The Executive Government in Australia is defined by Chapter 2 of the Constitution.
According to the Constitution, the executive power of the Commonwealth is vested in the Queen and is exercisable by the Governor-General.
The Governor-General is provided with an Executive Council to advise him in the government of the Commonwealth. According to Section 64, the executive councillors hold office at the pleasure of the Governor-General.
In practice, the Governor-General simply acts on the advice of the ministers of the day who comprise the Executive Council, although on one notable occasion in 1975 this did not occur and the Whitlam Government was dismissed.
In practice, the executive power is exercised by the ministers in the government. These ministers are chosen by a Prime Minister who is the leader of the party or parties that command a majority in the House of Representatives, the lower house.
The Constitution makes no mention of a Cabinet as such, although it does refer to the Governor-General’s advisers and ministers of State. Much of the operation of the Cabinet derives from conventions that have developed over time and which arose from the British Westminster system of government.

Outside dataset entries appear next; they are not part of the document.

Lemma send_waveform_effect_witness :
  exists w',
    send_waveform_callback
      (final (type_int "Waveform##input" 2
                (final (click "Start session" startSession_callback (connected_world ∅)))))
    = Done tt w'
    /\ dev_log w'
       = DSend "Wavelet" 50
           (int_in (gui (final (type_int "Waveform##input" 2
                                  (final (click "Start session" startSession_callback
                                            (connected_world ∅))))))
              "Frequency (Hz)##input")
         :: dev_log (final (type_int "Waveform##input" 2
                              (final (click "Start session" startSession_callback
                                        (connected_world ∅)))))
    /\ iface w'
       = set_ready true
           (iface (final (type_int "Waveform##input" 2
                            (final (click "Start session" startSession_callback
                                      (connected_world ∅))))))
    /\ text (gui w') "##CurrentWaveform" = "Wavelet"
    /\ text (gui w') "##CurrentFrequency"
       = pretty (int_in (gui (final (type_int "Waveform##input" 2
                                       (final (click "Start session" startSession_callback
                                                 (connected_world ∅))))))
                   "Frequency (Hz)##input")
    /\ text (gui w') "##CurrentAmplitude"
       = pretty (current_amplitude
                   (iface (final (type_int "Waveform##input" 2
                                    (final (click "Start session" startSession_callback
                                              (connected_world ∅)))))))
    /\ saving_open w'
    /\ enabled (gui w') "Stimulate" = true
    /\ enabled (gui w') "Start" = true
    /\ enabled (gui w') "End session" = true
    /\ fs w' = fs (final (type_int "Waveform##input" 2
                            (final (click "Start session" startSession_callback
                                      (connected_world ∅))))).
Proof.
  apply (send_waveform_effect
           (final (type_int "Waveform##input" 2
                     (final (click "Start session" startSession_callback
                               (connected_world ∅)))))
           "Wavelet");
    vm_compute; first [reflexivity | discriminate].
Defined.

(** A timed stimulation of a duration that is not negative starts and
    stops the device, in that order, and returns with the status off,
    "Stop" disabled and the other controls enabled; the interface record
    is not touched. *)
Theorem stimulate_starts_then_stops (w : World Interface) :
  device_up w = true ->
  0 <= int_in (gui w) "Duration (s)##input" ->
  exists w',
    stimulate_callback w = Done tt w'
    /\ dev_log w' = DStop :: DStart :: dev_log w
    /\ stimulation_on w' = false
    /\ enabled (gui w') "Stop" = false
    /\ enabled (gui w') "Start" = true
    /\ enabled (gui w') "Stimulate" = true
    /\ enabled (gui w') "Send" = true
    /\ enabled (gui w') "End session" = true
    /\ iface w' = iface w
    /\ fs w' = fs w.
Proof.
  intros Hup Hdur. destruct w as [i g f up lg out r]. cbn in *. subst up.
  unfold stimulate_callback, start_stimulation, stop_stimulation,
    start_stimulation_status, stop_stimulation_status. run.
  rewrite (proj2 (Z.ltb_ge _ _) Hdur). run.
  eexists; split; [reflexivity|]. by repeat split.
Qed.

Lemma stimulate_starts_then_stops_witness :
  exists w',
    stimulate_callback sending = Done tt w'
    /\ dev_log w' = DStop :: DStart :: dev_log sending
    /\ stimulation_on w' = false
    /\ enabled (gui w') "Stop" = false
    /\ enabled (gui w') "Start" = true
    /\ enabled (gui w') "Stimulate" = true
    /\ enabled (gui w') "Send" = true
    /\ enabled (gui w') "End session" = true
    /\ iface w' = iface sending
    /\ fs w' = fs sending.
Proof.
  apply (stimulate_starts_then_stops sending); vm_compute;
    first [reflexivity | discriminate].
Defined.

(** With a negative duration [time.sleep] raises after the device has been
    started: the stimulation is never stopped by the callback, the status
    stays on, and "Send", "Stimulate" and "End session" stay disabled;
    only "Stop" is left to the operator. *)
Theorem stimulate_negative_duration (w : World Interface) :
  device_up w = true ->
  int_in (gui w) "Duration (s)##input" < 0 ->
  exists w',
    stimulate_callback w = Raised ValueError w'
    /\ dev_log w' = DStart :: dev_log w
    /\ stimulation_on w' = true
    /\ enabled (gui w') "Stop" = true
    /\ enabled (gui w') "Start" = false
    /\ enabled (gui w') "Stimulate" = false
    /\ enabled (gui w') "Send" = false
    /\ enabled (gui w') "End session" = false
    /\ iface w' = iface w.
Proof.
  intros Hup Hdur. destruct w as [i g f up lg out r]. cbn in *. subst up.
  unfold stimulate_callback, start_stimulation, stop_stimulation,
    start_stimulation_status, stop_stimulation_status. run.
  rewrite (proj2 (Z.ltb_lt _ _) Hdur). run.
  eexists; split; [reflexivity|]. by repeat split.
Qed.

Lemma stimulate_negative_duration_witness :
  exists w',
    stimulate_callback (final (type_int "Duration (s)##input" (-1) sending))
    = Raised ValueError w'
    /\ dev_log w' = DStart :: dev_log (final (type_int "Duration (s)##input" (-1) sending))
    /\ stimulation_on w' = true
    /\ enabled (gui w') "Stop" = true
    /\ enabled (gui w') "Start" = false
    /\ enabled (gui w') "Stimulate" = false
    /\ enabled (gui w') "Send" = false
    /\ enabled (gui w') "End session" = false
    /\ iface w' = iface (final (type_int "Duration (s)##input" (-1) sending)).
Proof.
  apply (stimulate_negative_duration
           (final (type_int "Duration (s)##input" (-1) sending)));
    vm_compute; reflexivity.
Defined.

The most important principles of Cabinet Government require the ministers to speak collectively with one voice and to accept responsibility for the actions of their departments.
The ministers are divided into two groups, with the most senior ministers taking responsibility for the major areas of government policy, such as Treasury, Defence, Foreign Affairs, Health, etc. These ministers comprise the Cabinet and are led by the Prime Minister.
There are 18 members of the Howard Cabinet, with a further 13 ministers making up what is often referred to as the outer ministry. All members of the ministry and cabinet must be members of parliament and may come from either the House of Representatives or the Senate.
Ministers act as the political heads of government departments and are responsible for the administration of those departments, as well as the development and implementation of government policy. The ministers are bound by conventions of collective and individual ministerial responsibility.